[[ SOURCE MATERIAL, beginning ]]
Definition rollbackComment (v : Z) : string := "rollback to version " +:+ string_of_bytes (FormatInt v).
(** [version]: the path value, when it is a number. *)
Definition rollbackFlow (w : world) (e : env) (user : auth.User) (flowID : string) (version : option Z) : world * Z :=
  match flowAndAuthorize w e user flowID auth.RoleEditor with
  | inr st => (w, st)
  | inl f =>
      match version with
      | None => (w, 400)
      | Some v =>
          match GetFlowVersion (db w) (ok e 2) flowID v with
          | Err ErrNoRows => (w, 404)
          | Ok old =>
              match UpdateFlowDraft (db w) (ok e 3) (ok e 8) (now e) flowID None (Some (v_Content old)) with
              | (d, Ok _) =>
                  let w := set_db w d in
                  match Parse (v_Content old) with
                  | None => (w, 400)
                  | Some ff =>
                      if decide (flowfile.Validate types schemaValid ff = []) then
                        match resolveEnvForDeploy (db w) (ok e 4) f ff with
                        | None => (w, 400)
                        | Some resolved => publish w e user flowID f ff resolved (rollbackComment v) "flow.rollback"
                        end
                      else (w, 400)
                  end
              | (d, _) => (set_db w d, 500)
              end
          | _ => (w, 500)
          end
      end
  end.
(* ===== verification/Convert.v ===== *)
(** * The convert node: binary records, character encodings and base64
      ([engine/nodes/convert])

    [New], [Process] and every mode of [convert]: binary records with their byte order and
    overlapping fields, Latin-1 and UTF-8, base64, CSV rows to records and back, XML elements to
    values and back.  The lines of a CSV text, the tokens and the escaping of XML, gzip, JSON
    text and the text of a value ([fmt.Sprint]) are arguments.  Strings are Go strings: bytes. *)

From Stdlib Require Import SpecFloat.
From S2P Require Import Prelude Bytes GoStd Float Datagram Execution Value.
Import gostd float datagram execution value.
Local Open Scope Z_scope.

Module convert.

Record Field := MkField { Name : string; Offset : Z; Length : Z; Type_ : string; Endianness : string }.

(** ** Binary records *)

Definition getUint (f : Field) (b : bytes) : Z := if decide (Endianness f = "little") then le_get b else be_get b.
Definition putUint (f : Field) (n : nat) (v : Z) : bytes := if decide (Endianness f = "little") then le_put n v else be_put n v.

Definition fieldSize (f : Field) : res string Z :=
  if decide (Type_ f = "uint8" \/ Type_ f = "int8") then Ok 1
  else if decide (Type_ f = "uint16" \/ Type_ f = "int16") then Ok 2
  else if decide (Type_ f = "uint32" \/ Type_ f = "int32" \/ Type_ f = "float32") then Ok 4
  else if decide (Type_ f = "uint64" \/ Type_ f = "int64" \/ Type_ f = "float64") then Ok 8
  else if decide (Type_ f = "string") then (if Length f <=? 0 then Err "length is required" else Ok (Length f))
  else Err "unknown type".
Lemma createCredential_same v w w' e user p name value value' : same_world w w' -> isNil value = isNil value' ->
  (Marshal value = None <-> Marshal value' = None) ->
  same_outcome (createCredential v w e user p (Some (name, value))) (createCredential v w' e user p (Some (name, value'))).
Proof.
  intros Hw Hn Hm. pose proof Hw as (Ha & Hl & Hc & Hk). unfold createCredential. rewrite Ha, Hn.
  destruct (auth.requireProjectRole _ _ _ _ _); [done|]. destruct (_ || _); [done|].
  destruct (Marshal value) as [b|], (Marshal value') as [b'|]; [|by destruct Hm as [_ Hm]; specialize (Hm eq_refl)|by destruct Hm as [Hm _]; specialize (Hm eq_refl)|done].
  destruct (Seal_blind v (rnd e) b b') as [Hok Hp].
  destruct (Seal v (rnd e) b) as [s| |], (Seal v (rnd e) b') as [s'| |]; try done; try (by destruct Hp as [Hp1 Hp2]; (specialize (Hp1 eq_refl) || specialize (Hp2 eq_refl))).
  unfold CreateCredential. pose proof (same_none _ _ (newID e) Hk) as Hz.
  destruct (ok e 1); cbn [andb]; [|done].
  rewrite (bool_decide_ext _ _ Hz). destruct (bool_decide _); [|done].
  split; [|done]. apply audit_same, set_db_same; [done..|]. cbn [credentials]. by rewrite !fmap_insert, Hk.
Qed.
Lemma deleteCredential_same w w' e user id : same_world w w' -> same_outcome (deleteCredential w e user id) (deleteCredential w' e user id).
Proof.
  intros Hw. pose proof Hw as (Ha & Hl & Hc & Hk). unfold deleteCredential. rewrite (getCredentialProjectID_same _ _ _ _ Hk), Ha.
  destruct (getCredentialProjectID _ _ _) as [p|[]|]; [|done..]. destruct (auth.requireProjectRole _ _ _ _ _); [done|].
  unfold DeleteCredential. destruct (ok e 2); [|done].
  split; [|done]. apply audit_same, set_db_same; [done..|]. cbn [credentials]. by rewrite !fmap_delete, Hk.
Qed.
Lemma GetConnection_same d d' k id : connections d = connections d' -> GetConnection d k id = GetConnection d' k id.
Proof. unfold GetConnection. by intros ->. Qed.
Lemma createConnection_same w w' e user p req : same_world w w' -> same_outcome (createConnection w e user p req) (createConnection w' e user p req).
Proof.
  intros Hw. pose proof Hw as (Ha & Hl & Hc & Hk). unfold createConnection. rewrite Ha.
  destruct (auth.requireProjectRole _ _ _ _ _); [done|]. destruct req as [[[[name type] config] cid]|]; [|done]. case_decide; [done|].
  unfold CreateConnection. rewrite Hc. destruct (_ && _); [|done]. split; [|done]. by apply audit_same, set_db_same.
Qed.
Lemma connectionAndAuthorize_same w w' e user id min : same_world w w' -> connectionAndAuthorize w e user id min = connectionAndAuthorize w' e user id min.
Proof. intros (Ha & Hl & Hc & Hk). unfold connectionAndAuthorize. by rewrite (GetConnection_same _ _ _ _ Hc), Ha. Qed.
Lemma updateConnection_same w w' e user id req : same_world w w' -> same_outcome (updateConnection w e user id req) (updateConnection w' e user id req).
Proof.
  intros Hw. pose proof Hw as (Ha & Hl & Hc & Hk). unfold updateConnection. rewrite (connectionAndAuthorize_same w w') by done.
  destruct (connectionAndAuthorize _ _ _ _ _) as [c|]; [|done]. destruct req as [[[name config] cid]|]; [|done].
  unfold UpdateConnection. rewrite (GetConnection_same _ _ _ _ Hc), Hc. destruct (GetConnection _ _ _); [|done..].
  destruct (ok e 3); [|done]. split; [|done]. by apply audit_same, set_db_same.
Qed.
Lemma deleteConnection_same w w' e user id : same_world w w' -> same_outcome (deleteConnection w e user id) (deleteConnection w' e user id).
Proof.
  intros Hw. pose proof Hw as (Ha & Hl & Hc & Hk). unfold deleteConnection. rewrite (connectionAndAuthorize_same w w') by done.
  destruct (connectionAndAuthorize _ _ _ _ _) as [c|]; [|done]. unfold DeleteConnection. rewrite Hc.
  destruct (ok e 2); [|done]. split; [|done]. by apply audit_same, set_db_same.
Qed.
[[ SOURCE MATERIAL, end ]]
• WORK TO BE COMPLETED:
The full set of entries above has to be restated exactly.

• SOLUTION TO THIS PROBLEM:
Definition rollbackComment (v : Z) : string := "rollback to version " +:+ string_of_bytes (FormatInt v).
(** [version]: the path value, when it is a number. *)
Definition rollbackFlow (w : world) (e : env) (user : auth.User) (flowID : string) (version : option Z) : world * Z :=
  match flowAndAuthorize w e user flowID auth.RoleEditor with
  | inr st => (w, st)
  | inl f =>
      match version with
      | None => (w, 400)
      | Some v =>
          match GetFlowVersion (db w) (ok e 2) flowID v with
          | Err ErrNoRows => (w, 404)
          | Ok old =>
              match UpdateFlowDraft (db w) (ok e 3) (ok e 8) (now e) flowID None (Some (v_Content old)) with
              | (d, Ok _) =>
                  let w := set_db w d in
                  match Parse (v_Content old) with
                  | None => (w, 400)
                  | Some ff =>
                      if decide (flowfile.Validate types schemaValid ff = []) then
                        match resolveEnvForDeploy (db w) (ok e 4) f ff with
                        | None => (w, 400)
                        | Some resolved => publish w e user flowID f ff resolved (rollbackComment v) "flow.rollback"
                        end
                      else (w, 400)
                  end
              | (d, _) => (set_db w d, 500)
              end
          | _ => (w, 500)
          end
      end
  end.
(* ===== verification/Convert.v ===== *)
(** * The convert node: binary records, character encodings and base64
      ([engine/nodes/convert])

    [New], [Process] and every mode of [convert]: binary records with their byte order and
    overlapping fields, Latin-1 and UTF-8, base64, CSV rows to records and back, XML elements to
    values and back.  The lines of a CSV text, the tokens and the escaping of XML, gzip, JSON
    text and the text of a value ([fmt.Sprint]) are arguments.  Strings are Go strings: bytes. *)

From Stdlib Require Import SpecFloat.
From S2P Require Import Prelude Bytes GoStd Float Datagram Execution Value.
Import gostd float datagram execution value.
Local Open Scope Z_scope.

Module convert.

Record Field := MkField { Name : string; Offset : Z; Length : Z; Type_ : string; Endianness : string }.

(** ** Binary records *)

Definition getUint (f : Field) (b : bytes) : Z := if decide (Endianness f = "little") then le_get b else be_get b.
Definition putUint (f : Field) (n : nat) (v : Z) : bytes := if decide (Endianness f = "little") then le_put n v else be_put n v.

Definition fieldSize (f : Field) : res string Z :=
  if decide (Type_ f = "uint8" \/ Type_ f = "int8") then Ok 1
  else if decide (Type_ f = "uint16" \/ Type_ f = "int16") then Ok 2
  else if decide (Type_ f = "uint32" \/ Type_ f = "int32" \/ Type_ f = "float32") then Ok 4
  else if decide (Type_ f = "uint64" \/ Type_ f = "int64" \/ Type_ f = "float64") then Ok 8
  else if decide (Type_ f = "string") then (if Length f <=? 0 then Err "length is required" else Ok (Length f))
  else Err "unknown type".
Lemma createCredential_same v w w' e user p name value value' : same_world w w' -> isNil value = isNil value' ->
  (Marshal value = None <-> Marshal value' = None) ->
  same_outcome (createCredential v w e user p (Some (name, value))) (createCredential v w' e user p (Some (name, value'))).
Proof.
  intros Hw Hn Hm. pose proof Hw as (Ha & Hl & Hc & Hk). unfold createCredential. rewrite Ha, Hn.
  destruct (auth.requireProjectRole _ _ _ _ _); [done|]. destruct (_ || _); [done|].
  destruct (Marshal value) as [b|], (Marshal value') as [b'|]; [|by destruct Hm as [_ Hm]; specialize (Hm eq_refl)|by destruct Hm as [Hm _]; specialize (Hm eq_refl)|done].
  destruct (Seal_blind v (rnd e) b b') as [Hok Hp].
  destruct (Seal v (rnd e) b) as [s| |], (Seal v (rnd e) b') as [s'| |]; try done; try (by destruct Hp as [Hp1 Hp2]; (specialize (Hp1 eq_refl) || specialize (Hp2 eq_refl))).
  unfold CreateCredential. pose proof (same_none _ _ (newID e) Hk) as Hz.
  destruct (ok e 1); cbn [andb]; [|done].
  rewrite (bool_decide_ext _ _ Hz). destruct (bool_decide _); [|done].
  split; [|done]. apply audit_same, set_db_same; [done..|]. cbn [credentials]. by rewrite !fmap_insert, Hk.
Qed.
Lemma deleteCredential_same w w' e user id : same_world w w' -> same_outcome (deleteCredential w e user id) (deleteCredential w' e user id).
Proof.
  intros Hw. pose proof Hw as (Ha & Hl & Hc & Hk). unfold deleteCredential. rewrite (getCredentialProjectID_same _ _ _ _ Hk), Ha.
  destruct (getCredentialProjectID _ _ _) as [p|[]|]; [|done..]. destruct (auth.requireProjectRole _ _ _ _ _); [done|].
  unfold DeleteCredential. destruct (ok e 2); [|done].
  split; [|done]. apply audit_same, set_db_same; [done..|]. cbn [credentials]. by rewrite !fmap_delete, Hk.
Qed.
Lemma GetConnection_same d d' k id : connections d = connections d' -> GetConnection d k id = GetConnection d' k id.
Proof. unfold GetConnection. by intros ->. Qed.
Lemma createConnection_same w w' e user p req : same_world w w' -> same_outcome (createConnection w e user p req) (createConnection w' e user p req).
Proof.
  intros Hw. pose proof Hw as (Ha & Hl & Hc & Hk). unfold createConnection. rewrite Ha.
  destruct (auth.requireProjectRole _ _ _ _ _); [done|]. destruct req as [[[[name type] config] cid]|]; [|done]. case_decide; [done|].
  unfold CreateConnection. rewrite Hc. destruct (_ && _); [|done]. split; [|done]. by apply audit_same, set_db_same.
Qed.
Lemma connectionAndAuthorize_same w w' e user id min : same_world w w' -> connectionAndAuthorize w e user id min = connectionAndAuthorize w' e user id min.
Proof. intros (Ha & Hl & Hc & Hk). unfold connectionAndAuthorize. by rewrite (GetConnection_same _ _ _ _ Hc), Ha. Qed.
Lemma updateConnection_same w w' e user id req : same_world w w' -> same_outcome (updateConnection w e user id req) (updateConnection w' e user id req).
Proof.
  intros Hw. pose proof Hw as (Ha & Hl & Hc & Hk). unfold updateConnection. rewrite (connectionAndAuthorize_same w w') by done.
  destruct (connectionAndAuthorize _ _ _ _ _) as [c|]; [|done]. destruct req as [[[name config] cid]|]; [|done].
  unfold UpdateConnection. rewrite (GetConnection_same _ _ _ _ Hc), Hc. destruct (GetConnection _ _ _); [|done..].
  destruct (ok e 3); [|done]. split; [|done]. by apply audit_same, set_db_same.
Qed.
Lemma deleteConnection_same w w' e user id : same_world w w' -> same_outcome (deleteConnection w e user id) (deleteConnection w' e user id).
Proof.
  intros Hw. pose proof Hw as (Ha & Hl & Hc & Hk). unfold deleteConnection. rewrite (connectionAndAuthorize_same w w') by done.
  destruct (connectionAndAuthorize _ _ _ _ _) as [c|]; [|done]. unfold DeleteConnection. rewrite Hc.
  destruct (ok e 2); [|done]. split; [|done]. by apply audit_same, set_db_same.
Qed.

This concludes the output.